Best answer: If you're comfortable with the command line (w/Linux/Mac/Win GUI options), Tesseract can zip through a directory of images. So, scan everything (ADF would really help!) into a directory (or PDF) and set Tesseract on it. This would be trading time for complexity, since you won't have to wait for OCR as part of the scanning process, but y'know...complexity.
posted by rhizome at 2:18 PM on June 13, 2023


I separated out the scanning from OCR recently. I had loads of old documents and eventually settled on a paperless-ng server on a decade old Mac mini. It does the OCR and loads more besides (tagging was a killer feature for me).

https://docs.paperless-ngx.com/#why-this-exists
https://github.com/paperless-ngx/paperless-ngx

Try it here demo.paperless-ngx.com using login demo / demo

The docker image is very easy to install and it allows you to just drag your docs onto it to scan (or ask it to hoover up a folder). I like it mostly as it then is a search engine on my local home network of the pdfs.

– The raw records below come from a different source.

(* ===== verification/KvTransport.v ===== *)
(** * Moving blocks between daemons

    [cgn-kv/src/transport.rs], [cgn-kvcached/src/transport.rs] and
    [cgn-kvcached/src/grpc.rs]: the frame codec over a byte stream, one side of a
    QUIC connection, the client's push and pull, and the RPC handlers, over
    [KvStore]. [bincode] is the class [Bincode]. A stream is what is still to be
    read and what was written; a peer that goes away is a stream that takes a
    limited number of writes. Endpoints, certificates and TLS are left out, up to
    the policy that decides whether peers are authenticated. *)

From S2P Require Import Prelude Hash Float32 Config KvStore.

(** ** Frames *)

Inductive Op := Op_Pull | Op_Push | Op_Ack.

Record Frame := mkFrame { fr_op : Op; fr_addr : BlockAddress; fr_body_len : Z }.

Definition frame_valid (fr : Frame) : Prop := addr_valid (fr_addr fr) /\ is_u64 (fr_body_len fr).

Class Bincode := {
  bincode_serialize : Frame -> list Z;
  bincode_deserialize : list Z -> option Frame;
}.

(** [bincode] gives back what it wrote; its encoding of this frame has a fixed
    size, well below the limit of the reader. *)
Class BincodeLaws `{Bincode} : Prop := {
  bincode_roundtrip fr : frame_valid fr -> bincode_deserialize (bincode_serialize fr) = Some fr;
  bincode_size fr : frame_valid fr -> length (bincode_serialize fr) <= 16 * 1024;
}.

Definition MAX_BLOCK_BYTES : Z := 16 * 1024 * 1024.

(** [u32::to_be_bytes] and [u32::from_be_bytes]. *)
Definition to_be_bytes (t : Z) : list Z := rev (to_le_bytes t).
Definition from_be_bytes (b : list Z) : Z := from_le_bytes (rev b).

(** ** Streams *)

(** [read_exact]: the bytes and the rest, or an error at the end of the stream. *)
Definition read_exact (n : nat) (what : string) (inp : list Z) : result (list Z * list Z) Error :=
  if (length inp <? n)%nat then Err (Error_Internal what) else Ok (take n inp, drop n inp).

(** The sending half: bytes written, and how many more calls succeed. *)
Record SendStream := mkSend { snd_out : list Z; snd_left : nat }.

(** [write_all], also [finish] with no bytes: what it leaves and whether it failed. *)
Definition write_all (bytes : list Z) (what : string) (s : SendStream) : SendStream * result unit Error :=
  match snd_left s with
  | O => (s, Err (Error_Internal what))
  | S n => (mkSend (snd_out s ++ bytes) n, Ok tt)
  end.

Section codec.
Context `{Bincode}.

Definition read_frame (inp : list Z) : result (Frame * list Z) Error :=
  let? (hdr, inp) := read_exact 4 "read hdr" inp in
  let len := from_be_bytes hdr in
  if (16 * 1024 <? len)%Z then Err (Error_InvalidArgument "frame header too big")
  else
    let? (payload, inp) := read_exact (Z.to_nat len) "read frame" inp in
    match bincode_deserialize payload with
    | Some fr => Ok (fr, inp)
    | None => Err (Error_InvalidArgument "decode frame")
    end.

Definition frame_header (fr : Frame) : list Z := to_be_bytes (Z.of_nat (length (bincode_serialize fr)) mod 2 ^ 32).

Definition write_frame (fr : Frame) (s : SendStream) : SendStream * result unit Error :=
  match write_all (frame_header fr) "write hdr" s with
  | (s, Err e) => (s, Err e)
  | (s, Ok _) => write_all (bincode_serialize fr) "write frame" s
  end.

End codec.

(** ** The server *)

Section server.
Context `{Bincode} `{BlockIndex}.
Implicit Types s : Store.

Definition add_pushed (n : Z) s : Store :=
  let k := st_stats s in
  set_stats (mkKvStats (hits k) (misses k) (evictions k) (spills k) (add_u64 (bytes_pushed k) n) (bytes_pulled k)) s.
Definition add_pulled (n : Z) s : Store :=
  let k := st_stats s in
  set_stats (mkKvStats (hits k) (misses k) (evictions k) (spills k) (bytes_pushed k) (add_u64 (bytes_pulled k) n)) s.

(** [Op::Pull]: the block's bytes if it is in RAM, nothing otherwise. *)
Definition serve_pull (now : Z) (addr : BlockAddress) (snd : SendStream) s : Store * SendStream * result unit Error :=
  let (r, b) := RamTier_get_bytes now addr (st_ram s) in
  let s := set_ram r s in
  let bytes := default [] b in
  match write_frame (mkFrame Op_Push addr (blen bytes)) snd with
  | (snd, Err e) => (s, snd, Err e)
  | (snd, Ok _) =>
      let s := add_pushed (blen bytes) s in
      match write_all bytes "quic write body" snd with
      | (snd, Err e) => (s, snd, Err e)
      | (snd, Ok _) => let (snd, r) := write_all [] "quic finish" snd in (s, snd, r)
      end
  end.

(** [Op::Push]. *)
Definition serve_push (f : Faults) (now : Z) (fr : Frame) (inp : list Z) (snd : SendStream) s
    : Store * SendStream * result unit Error :=
  if (MAX_BLOCK_BYTES <? fr_body_len fr)%Z then (s, snd, Err (Error_InvalidArgument "push body exceeds max"))
  else
    match read_exact (Z.to_nat (fr_body_len fr)) "quic read body" inp with
    | Err e => (s, snd, Err e)
    | Ok (bytes, _) =>
        let s := add_pulled (blen bytes) s in
        let (s, ok) := put_ram f now (fr_addr fr) bytes "" s in
        if ok then
          match write_frame (mkFrame Op_Ack (fr_addr fr) 0) snd with
          | (snd, Err e) => (s, snd, Err e)
          | (snd, Ok _) => let (snd, r) := write_all [] "quic finish" snd in (s, snd, r)
          end
        else (s, snd, Err (Error_Internal "index put"))
    end.

(** One bidirectional stream: what the peer sent, and the sending half. *)
Definition serve_stream (f : Faults) (now : Z) (inp : list Z) (snd : SendStream) s : Store * SendStream * result unit Error :=
  match read_frame inp with
  | Err e => (s, snd, Err e)
  | Ok (fr, inp) =>
      match fr_op fr with
      | Op_Pull => serve_pull now (fr_addr fr) snd s
      | Op_Push => serve_push f now fr inp snd s
      | Op_Ack => (s, snd, Ok tt)
      end
  end.

(** [handle_connection] over the streams a peer opens before it closes; an error
    ends the connection. The answers, one list of bytes per stream served. *)
Fixpoint handle_connection (f : Faults) (streams : list (Z * list Z * nat)) s : Store * list (list Z) * result unit Error :=
  match streams with
  | [] => (s, [], Ok tt)
  | (now, inp, calls) :: streams' =>
      match serve_stream f now inp (mkSend [] calls) s with
      | (s, snd, Err e) => (s, [snd_out snd], Err e)
      | (s, snd, Ok _) => let '(s, outs, r) := handle_connection f streams' s in (s, snd_out snd :: outs, r)
      end
  end.

End server.

(** ** The client *)

Section client.
Context `{Bincode}.

(** The request of a pull, and the reading of its answer. *)
Definition pull_request (addr : BlockAddress) (snd : SendStream) : SendStream * result unit Error :=
  match write_frame (mkFrame Op_Pull addr 0) snd with
  | (snd, Err e) => (snd, Err e)
  | (snd, Ok _) => write_all [] "finish" snd
  end.

Definition pull_answer (inp : list Z) : result (list Z) Error :=
  let? (resp, inp) := read_frame inp in
  if (MAX_BLOCK_BYTES <? fr_body_len resp)%Z then Err (Error_InvalidArgument "peer pulled too much")
  else if (0 <? fr_body_len resp)%Z then
    let? (body, _) := read_exact (Z.to_nat (fr_body_len resp)) "read body" inp in Ok body
  else Ok [].

Definition push_request (addr : BlockAddress) (bytes : list Z) (snd : SendStream) : SendStream * result unit Error :=
  match write_frame (mkFrame Op_Push addr (blen bytes)) snd with
  | (snd, Err e) => (snd, Err e)
  | (snd, Ok _) =>
      match write_all bytes "write body" snd with
      | (snd, Err e) => (snd, Err e)
      | (snd, Ok _) => write_all [] "finish" snd
      end
  end.

(** Whatever frame comes back is taken for the acknowledgement. *)
Definition push_answer (inp : list Z) : result unit Error :=
  let? _ := read_frame inp in Ok tt.

End client.

(** A pull or a push against a daemon: its own sending half takes [calls] calls,
    the daemon's [calls']. The daemon serves what was sent, also when the sender
    failed. *)
Section exchange.
Context `{Bincode} `{BlockIndex}.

You still have to scan the docs obviously. Have a noodle at the demo.
posted by Vroom_Vroom_Vroom at 12:02 AM on June 14, 2023


> I would use a scanning service, but I wish to retain custody.

Some shops that offer a scanning service can do it while you wait, with some notice.
posted by yclipse at 4:41 AM on June 14, 2023


Last year, I scanned a book, roughly a thousand pages long. I documented my process, but some other details:
* scanning: my public library has a self-serve scanner with an automated feeder, and I think it only took an hour or two. I brought in a USB thumb drive. You might also check nearby universities.
* I also looked at getting a scanner from Craigslist; I'd suggest the keywords of scanner and adf or feeder.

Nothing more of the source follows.